Does Salmon Skin Have Nutrients? Yes—Here’s What’s in It

Salmon skin is packed with nutrients, including omega-3 fatty acids, protein, collagen, and small amounts of vitamin D. Most of the fat in a salmon fillet sits in and just beneath the skin, which means discarding it removes a significant portion of the fish’s nutritional value. Whether you should eat it depends on a balance between those benefits and some potential drawbacks worth understanding.

Omega-3 Fatty Acids Concentrate in the Skin

The highest concentration of fat in a salmon fillet is found in the layer directly under the skin. This fat is rich in EPA and DHA, the two omega-3 fatty acids linked to heart health, reduced inflammation, and brain function. When you peel off the skin before eating, you lose that fat-rich layer along with it. This is the single biggest nutritional reason people eat salmon skin.

Farmed salmon carries more total fat than wild salmon, roughly double the amount in a comparable serving. That means more omega-3s but also more than double the saturated fat. Wild salmon is leaner overall, with fewer calories per serving, but both types deliver meaningful amounts of omega-3s through the skin and the fat beneath it.

Collagen and Protein

Salmon skin is a concentrated source of type I collagen, the same type found in human skin, bones, and tendons. Research on chum salmon skin shows that glycine, the amino acid most associated with collagen’s structural benefits, makes up roughly 28 to 30% of the total amino acids in salmon skin collagen. The skin also contains about 14 to 15% imino acids (proline and hydroxyproline), which help stabilize collagen’s structure and are the building blocks your body uses for its own collagen production.

Whether eating collagen translates directly into skin or joint benefits is still debated. Your digestive system breaks collagen down into individual amino acids before absorbing them, so you don’t absorb intact collagen molecules. Still, the amino acid profile of salmon skin is unusually rich in the specific building blocks your body needs to make its own collagen. The skin also contributes a meaningful amount of complete protein to the meal overall.

Vitamin D and Micronutrients

Salmon skin contains a modest amount of vitamin D3, measured at roughly 0.7 micrograms per 100 grams of raw skin. That’s a small contribution on its own, though it adds to the vitamin D you’re already getting from the salmon flesh. Salmon as a whole is one of the best food sources of vitamin D, and the skin contributes to that total. The skin also provides some B vitamins and minerals, though the flesh remains the primary source of these nutrients.

The Contaminant Trade-Off

There’s a legitimate downside to eating salmon skin. Because the skin is fatty, and because certain environmental pollutants dissolve in fat, the skin tends to accumulate higher concentrations of contaminants like PCBs, DDT, and other organochlorines. Research on salmon and trout found that removing the skin reduced concentrations of these lipophilic (fat-loving) contaminants by 17 to 37% in the fillet overall. The skin itself held a disproportionate share of those pollutants.
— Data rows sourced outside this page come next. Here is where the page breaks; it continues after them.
(** * k8s-mcp: the tool handlers of [mcp-k8s.py], embedded and verified

    The module [mcp-k8s.py] registers seven tool handlers on a FastMCP
    server.  Each handler makes one call on the Kubernetes client [v1],
    formats what comes back as a string, and turns any [Exception] raised
    inside its [try] block into an error string.  The module also loads the
    Kubernetes configuration when it is imported and parses two command-line
    options when it is run as a script.

    The embedding is shallow.  Python statements become terms of a small
    state-and-exception monad [Py]: the state carries the records written
    through [logger], the trace of calls made on the external libraries and
    the state of the world outside the process (the cluster).  The external
    libraries ([kubernetes.config], [kubernetes.client.CoreV1Api]) are not
    part of the repository; they are a record of operations over that
    outside state, each of which may return or raise. *)

From Stdlib Require Import String Ascii List ZArith Bool Lia.
Import ListNotations.
Open Scope list_scope.
Open Scope string_scope.

(** ** Strings *)

(** The line feed character, written [\n] in the Python source. *)
Definition nl : string := String (ascii_of_nat 10) EmptyString.

(** [sep.join(parts)] of Python. *)
Fixpoint join (sep : string) (parts : list string) : string :=
  match parts with
  | [] => ""
  | [p] => p
  | p :: rest => p ++ sep ++ join sep rest
  end.

(** [s.startswith(p)]. *)
Definition startswith (s p : string) : bool := String.prefix p s.

(** ** Python values that the handlers format

    An f-string field [{x}] is replaced by [str(x)].  [Str] is the
    [__str__] protocol for the types that occur in the handlers. *)

Class Str (A : Type) := str : A -> string.

#[global] Instance Str_string : Str string := fun s => s.

(** [None] prints as ["None"]; an attribute of the Kubernetes models that
    may be unset has an [option] type. *)
#[global] Instance Str_option {A} `{Str A} : Str (option A) :=
  fun o => match o with Some a => str a | None => "None" end.

(** Truthiness of the values that the handlers test with [if x] and
    [if not x]. *)
Class Truthy (A : Type) := truthy : A -> bool.

#[global] Instance Truthy_string : Truthy string :=
  fun s => match s with EmptyString => false | String _ _ => true end.

#[global] Instance Truthy_list {A} : Truthy (list A) :=
  fun l => match l with [] => false | _ :: _ => true end.

#[global] Instance Truthy_option {A} `{Truthy A} : Truthy (option A) :=
  fun o => match o with Some a => truthy a | None => false end.

(** ** Exceptions

    [exn] is an instance of Python's class [Exception]: the class name and
    the text [str(e)] gives.  Every handler catches with
    [except Exception as e]. *)

Record exn := mkExn { exn_class : string; exn_text : string }.

#[global] Instance Str_exn : Str exn := exn_text.

(** The exceptions that the interpreter itself raises inside the handlers. *)
Definition AttributeError_None (attr : string) : exn :=
  mkExn "AttributeError" ("'NoneType' object has no attribute '" ++ attr ++ "'").

Definition TypeError_not_subscriptable : exn :=
  mkExn "TypeError" "'NoneType' object is not subscriptable".

Definition IndexError_list : exn :=
  mkExn "IndexError" "list index out of range".

(** ** The Kubernetes models read by the handlers

    Only the attributes that the source reads are kept.  The attributes
    are optional in the client's model classes, except the [items] of a
    list object, [V1Event.involved_object] and the elements of a list. *)

Module models.

(** A [datetime], known by its printed form. *)
Record datetime := { datetime_str : string }.
#[global] Instance Str_datetime : Str datetime := datetime_str.

Record V1ObjectMeta := {
  name : option string;
  namespace : option string;
  creation_timestamp : option datetime
}.

(** [V1ContainerState], known by its printed form. *)
Record V1ContainerState := { state_str : string }.
#[global] Instance Str_V1ContainerState : Str V1ContainerState := state_str.

Record V1ContainerStatus := { state : option V1ContainerState }.

Record V1PodStatus := {
  phase : option string;
  container_statuses : option (list V1ContainerStatus);
  pod_ip : option string
}.

Record V1PodSpec := { node_name : option string }.

Record V1Pod := {
  metadata : option V1ObjectMeta;
  status : option V1PodStatus;
  spec : option V1PodSpec
}.

Record V1PodList := { items : list V1Pod }.

Record V1ObjectReference := { ref_name : option string }.

Record V1EventSource := { component : option string }.

Record V1Event := {
  involved_object : V1ObjectReference;
  message : option string;
  reason : option string;
  type : option string;
  source : option V1EventSource;
  first_timestamp : option datetime;
  last_timestamp : option datetime
}.

Record V1EventList := { event_items : list V1Event }.

End models.

(** ** Request bodies

    The manifests are Python dict literals of strings, dicts and lists.
    A dict keeps its keys in insertion order. *)

#[local] Set Warnings "-register-all".

Inductive pyobj :=
| PyStr (s : string)
| PyList (l : list pyobj)
| PyDict (d : list (string * pyobj)).

(** The value stored under [key], the first one in order. *)
Fixpoint assoc (key : string) (d : list (string * pyobj)) : option pyobj :=
  match d with
  | [] => None
  | (k, v) :: d' => if String.eqb k key then Some v else assoc key d'
  end.

(** [o[key]] on a manifest; [None] here when [o] is not a dict or has no
    such key. *)
Definition item (key : string) (o : pyobj) : option pyobj :=
  match o with PyDict d => assoc key d | _ => None end.

(** [o[k1][k2]...] along a list of keys. *)
Fixpoint path (ks : list string) (o : pyobj) : option pyobj :=
  match ks with
  | [] => Some o
  | k :: ks' =>
      match item k o with
      | Some o' => path ks' o'
      | None => None
      end
  end.

(** ** Calls on the external libraries *)

(** The methods of [kubernetes.client.CoreV1Api] that the handlers call,
    each with the arguments it is called with.  [v1.m(args)] is the request
    [client.m args]. *)
Module client.

Inductive request :=
| list_namespaced_pod (namespace : string)
| list_pod_for_all_namespaces
| read_namespaced_pod_log (name namespace : string) (tail_lines : Z)
| create_namespaced_pod (namespace : string) (body : pyobj)
| create_namespace (body : pyobj)
| delete_namespaced_pod (name namespace : string)
| delete_namespace (name : string)
| list_namespaced_event (namespace : string).

(** What a method returns.  The handlers drop what the create and delete
    methods return. *)
Definition response (r : request) : Type :=
  match r with
  | list_namespaced_pod _ => models.V1PodList
  | list_pod_for_all_namespaces => models.V1PodList
  | read_namespaced_pod_log _ _ _ => string
  | create_namespaced_pod _ _ => unit
  | create_namespace _ => unit
  | delete_namespaced_pod _ _ => unit
  | delete_namespace _ => unit
  | list_namespaced_event _ => models.V1EventList
  end.

End client.

(** The calls that the module makes on the [kubernetes] package. *)
Inductive ext_call :=
| config_load_kube_config (context : string)
| config_load_incluster_config
| client_CoreV1Api
| v1_call (r : client.request).

(** ** Logging *)

Inductive level := INFO | WARNING | ERROR.

Definition record : Type := level * string.

(** ** The monad of module code *)

Inductive outcome (A : Type) :=
| Returned (a : A)
| Raised (e : exn).
Arguments Returned {A} a.
Arguments Raised {A} e.

Section Program.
This matters more for some salmon than others. Farmed salmon generally carries higher contaminant loads than wild-caught, partly because of its higher fat content and partly because of feed composition. Wild salmon from clean waters poses less concern. If contaminant exposure is a priority for you, particularly during pregnancy, removing the skin is a straightforward way to reduce it.

Wild vs. Farmed Skin

The nutritional profile of the skin shifts depending on whether your salmon is wild or farmed. A 3-ounce fillet of wild salmon has roughly half the total fat of the same serving of farmed salmon. That means farmed salmon skin delivers more omega-3s per bite, but it also comes with more saturated fat and a higher potential contaminant load. Wild salmon skin is leaner, lower in calories, and generally cleaner, though it provides slightly fewer omega-3s.

For most people, wild salmon skin offers the better balance of nutrients to risk. If you’re eating farmed salmon and want to keep the skin, buying from sources with strong environmental and feed standards can help minimize contaminant concerns.

Getting the Most Out of Salmon Skin

Cooking method matters. Crispy pan-seared or baked salmon skin retains its nutrients while developing a texture most people enjoy. Poached or steamed skin tends to be rubbery and less appealing, which is why many people avoid it. If you’re grilling, cook skin-side down first to render the fat and crisp the skin before flipping.

Salmon skin snacks, sold as chips or cracklings, are another option. They preserve the protein and collagen content, though added oils and salt can change the overall nutritional picture. Check labels if you go this route, as some products are deep-fried in less desirable oils.

If you eat salmon regularly, say two or more times per week, the cumulative nutrient boost from keeping the skin adds up. The extra omega-3s, collagen-building amino acids, and small vitamin D contribution make it worth eating for most people, provided the salmon comes from a reliable source.